EVENTI
Nel quadro delle attività del corso Introduction to Quantum Computation (SUPRA) del Dottorato Fisica e Nanoscienze, venerdi' 20/6/2025 in aula F1, alle ore 11:00, il ,Dott. Emanuele Donno, Dip. Ingegneria dell'Innovazione Università del Salento, terrà un seminario dal titolo:
Variational Quantum Algorithms: An Overview
Classical computers encounter fundamental computational barriers when addressing problems such as large-scale quantum system simulation or complex mathematical optimization. These tasks require exponentially scaling computational resources, rendering them intractable even for the most advanced supercomputers.
Variational Quantum Algorithms (VQAs) address these limitations by leveraging current Noisy Intermediate-Scale Quantum (NISQ) devices despite their constraints of limited qubit counts and noise interference. These hybrid methods combine quantum computational capabilities with classical optimization through shallow quantum circuits and integrated error mitigation strategies.
VQAs operate via a quantum-classical partnership utilizing parameterized quantum circuits with optimizable parameters. A classical computer, acting as the orchestrator, iteratively adjusts these parameters to minimize a cost function that quantifies deviation from the target solution, directing the algorithm toward optimal results.
Despite their potential, VQAs face significant challenges in enhancing trainability and computational efficiency. Ongoing research addresses these limitations through advanced parameter initialization techniques, refined measurement protocols, and enhanced optimization algorithms designed to maximize current quantum hardware utilization.

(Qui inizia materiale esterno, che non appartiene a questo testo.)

(** * Batch table jobs of the ERCOT example systems

    A shallow embedding of the two auxiliary scripts

    - [Example_Systems/ERCOT_Full_Test copy/Auxiliary/data_processing_script.py]
    - [Example_Systems/ERCOT_Full_Test_Reduced/Auxiliary/test.py]

    Both scripts are sequences of loops over a directory listing; every loop
    reads a table with pandas, transforms its columns and writes it back.
    The pandas operations the scripts call ([df[c]], [df[c] = series],
    [df.insert], [df.rename], [df[list]], [Series.sum], [DataFrame.sum(axis=1)],
    [Series + Series], [DataFrame.append], [pd.concat]) are modelled on
    frames with the default integer row index, which is what [pd.read_csv]
    and [pd.read_excel] produce in these scripts.  Where the scripts add
    cells up, the sums are those of the column's type: int64 with
    wrap-around, float64 as IEEE 754 binary64, and Python's [+] for text.

    The copier and the reconciliation loop sit in [test.py] between the
    triple quotes of lines 3 and 91; they are embedded here as they are
    written. *)

From stdpp Require Import base list strings gmap.
From Stdlib Require Import ZArith Ascii.
From Stdlib Require PrimFloat Uint63.
Import PrimFloat.PrimFloatNotations.
Number Notation PrimFloat.float PrimFloat.parser PrimFloat.printer
  : float_scope.

(** ** Exceptions *)

Inductive exn : Type :=
| KeyError (key : string)
| ValueError (msg : string)
| IndexError (msg : string)
| FileNotFoundError (path : string)
| ReadError (msg : string)
| TypeError (msg : string).

Inductive result (A : Type) : Type :=
| Ok (a : A)
| Raise (e : exn).
Arguments Ok {A} a.
Arguments Raise {A} e.

#[global] Instance result_ret : MRet result := λ A, @Ok A.
#[global] Instance result_bind : MBind result := λ A B f r,
  match r with
  | Ok a => f a
  | Raise e => Raise e
  end.

Definition raises {A} (r : result A) : Prop :=
  match r with
  | Ok _ => False
  | Raise _ => True
  end.

(** ** Strings and paths *)

(** [str.endswith] *)
Definition endswith (s suffix : string) : bool :=
  bool_decide
    (String.substring (String.length s - String.length suffix)
                      (String.length suffix) s = suffix).

(** [os.path.join] of a directory and a name that comes from [os.listdir]
    (so it never starts with a separator). *)
Definition path_join (dir name : string) : string :=
  if bool_decide (dir = "") || endswith dir "/"
  then dir +:+ name
  else dir +:+ "/" +:+ name.

(** [os.path.splitext(p)[0]] for a name without separators: the name up to
    its last dot, unless only dots come before that dot. *)
Fixpoint rfind_dot (s : string) (i : nat) : option nat :=
  match s with
  | EmptyString => None
  | String a s' =>
      match rfind_dot s' (S i) with
      | Some j => Some j
      | None => if Ascii.eqb a "."%char then Some i else None
      end
  end.

Fixpoint all_dots (s : string) : bool :=
  match s with
  | EmptyString => true
  | String a s' => Ascii.eqb a "."%char && all_dots s'
  end.

Definition splitext_root (p : string) : string :=
  match rfind_dot p 0 with
  | Some d =>
      let root := String.substring 0 d p in
      if all_dots root then p else root
  | None => p
  end.

(** ** Frames

    A cell is [Some v] or [None] (pandas' NaN, a missing value).  A series is
    the list of its cells in row order; a frame is the list of its named
    columns in column order.  The row index is the default [0 .. n-1], so it
    is represented by its length alone. *)

Abbreviation Series V := (list (option V)).
Abbreviation DataFrame V := (list (string * list (option V))).

Section frame.
Context {V : Type}.

(** [df.columns] *)
Definition columns (df : DataFrame V) : list string := df.*1.

(** [len(df.index)] *)
Definition nrows (df : DataFrame V) : nat :=
  match df with
  | [] => 0
  | (_, s) :: _ => length s
  end.

(** The frames [read_csv] and [read_excel] return: distinct column names
    (duplicates in a header are renamed on reading) and columns of one
    length. *)
Definition wf_frame (df : DataFrame V) : Prop :=
  NoDup (columns df) ∧ Forall (λ col, length col.2 = nrows df) df.

(** [c in df] *)
Definition contains (df : DataFrame V) (c : string) : bool :=
  bool_decide (c ∈ columns df).

(** [df[c]] *)
Fixpoint getitem (df : DataFrame V) (c : string) : result (Series V) :=
  match df with
  | [] => Raise (KeyError c)
  | (n, s) :: df' => if decide (n = c) then Ok s else getitem df' c
  end.

(** A series aligned to the index [0 .. n-1]: rows past [n] are dropped,
    rows the series lacks are missing. *)
Definition reindex (n : nat) (s : Series V) : Series V :=
  take n s ++ replicate (n - length s) None.

(** A frame with no rows put on the index [0 .. m-1] of a non-empty value:
    its columns become missing values on that index.  A frame that has rows
    keeps its index. *)
Definition adopt_index (m : nat) (df : DataFrame V) : DataFrame V :=
  if bool_decide (nrows df = 0 ∧ 0 < m)
  then prod_map id (reindex m) <$> df
  else df.

(** The length of the index of [df] after that. *)
Definition rows_after (m : nat) (df : DataFrame V) : nat :=
  if bool_decide (nrows df = 0) then m else nrows df.

(** [DataFrame._ensure_valid_index], called before a value is stored. *)
Definition ensure_valid_index (df : DataFrame V) (value : Series V)
  : DataFrame V :=
  adopt_index (length value) df.

(** [len(df.index)] once that has been done. *)
Definition index_len (df : DataFrame V) (value : Series V) : nat :=
  rows_after (length value) df.

(** Storing a column that is already aligned: an existing column is
    overwritten where it stands, a new one is added last. *)
Definition set_column (df : DataFrame V) (c : string) (v : Series V)
  : DataFrame V :=
  if contains df c
  then (λ col, if decide (col.1 = c) then (c, v) else col) <$> df
  else df ++ [(c, v)].

(** [df[c] = value] for a series [value]: the frame's index is settled
    first, then the value is aligned on it ([value.reindex(df.index)]) and
    stored. *)
Definition setitem (df : DataFrame V) (c : string) (value : Series V)
  : DataFrame V :=
  set_column (ensure_valid_index df value) c
             (reindex (index_len df value) value).

(** [df.insert(loc, c, value)] with the default [allow_duplicates=False]:
    a name the frame already has is refused; the value is aligned as in an
    assignment. *)
Definition insert (df : DataFrame V) (loc : nat) (c : string)
    (value : Series V) : result (DataFrame V) :=
  if contains df c
  then Raise (ValueError ("cannot insert " +:+ c +:+ ", already exists"))
  else if decide (loc ≤ length df)
  then
    let v := reindex (index_len df value) value in
    let df' := ensure_valid_index df value in
    Ok (take loc df' ++ (c, v) :: drop loc df')
  else Raise (IndexError "index out of bounds").

(** [df[cs]] for a list of names. *)
Fixpoint getitem_list (df : DataFrame V) (cs : list string)
  : result (DataFrame V) :=
  match cs with
  | [] => Ok []
  | c :: cs' =>
      s ← getitem df c;
      rest ← getitem_list df cs';
      mret ((c, s) :: rest)
  end.

(** [df.rename(columns=mapping)]: a name that is a key is replaced by its
    value, any other name stays (the default [errors='ignore']). *)
Definition rename_label (mapping : gmap string string) (c : string)
  : string :=
  default c (mapping !! c).

Definition rename (mapping : gmap string string) (df : DataFrame V)
  : DataFrame V :=
  prod_map (rename_label mapping) id <$> df.

End frame.

(** ** Runs

    What a job does to the outside is recorded as a trace of events in the
    order they happen; a job ends normally or with the exception that
    aborted it. *)

Inductive event (F : Type) : Type :=
| Wrote (path : string) (content : F)
| Printed (line : string).
Arguments Wrote {F} path content.
Arguments Printed {F} line.

Record run (F : Type) : Type := Run {
  trace : list (event F);
  raised : option exn
}.
Arguments Run {F} trace raised.
Arguments trace {F} r.
Arguments raised {F} r.

(** The files written and the lines printed along a trace. *)
Definition writes {F} (t : list (event F)) : list (string * F) :=
  omap (λ e, match e with Wrote p c => Some (p, c) | Printed _ => None end) t.

Definition prints {F} (t : list (event F)) : list string :=
  omap (λ e, match e with Wrote _ _ => None | Printed l => Some l end) t.

Definition written {F} (r : run F) : list (string * F) := writes (trace r).
Definition console {F} (r : run F) : list string := prints (trace r).

(** One more event in front of a run. *)
Definition after {F} (e : event F) (r : run F) : run F :=
  Run (e :: trace r) (raised r).

(** [r] and, when it ends normally, [k] after it. *)
Definition and_then {F} (r k : run F) : run F :=
  match raised r with
  | Some e => r
  | None => Run (trace r ++ trace k) (raised k)
  end.

(** * test.py *)

Module TestPy.

(** ** Column renamer (lines 92-110) *)

Definition rename_pairs : list (string * string) :=
  [ ("TRE_WEST_wind_1", "TRE_WEST_landbasedwind_class1_moderate_1");
    ("TRE_WEST_wind_2", "TRE_WEST_landbasedwind_class1_moderate_2");
    ("TRE_WEST_wind_3", "TRE_WEST_landbasedwind_class1_moderate_3");
    ("TRE_wind_4", "TRE_landbasedwind_class1_moderate_4");
    ("TRE_wind_5", "TRE_landbasedwind_class1_moderate_5");
    ("TRE_wind_6", "TRE_landbasedwind_class1_moderate_6");
    ("TRE_WEST_solar_pv_7", "TRE_WEST_utilitypv_class1_moderate_1");
    ("TRE_WEST_solar_pv_8", "TRE_WEST_utilitypv_class1_moderate_2");
    ("TRE_WEST_solar_pv_9", "TRE_WEST_utilitypv_class1_moderate_3");
    ("TRE_solar_pv_10", "TRE_utilitypv_class1_moderate_4");
    ("TRE_solar_pv_11", "TRE_utilitypv_class1_moderate_5") ].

VQAs aim to achieve quantum advantage by solving computational problems more efficiently than classical approaches using existing imperfect quantum hardware. They represent a pragmatic pathway toward near-term quantum computing applications while fault-tolerant quantum systems remain in development, constituting both a technical breakthrough and a paradigmatic shift in computational problem-solving.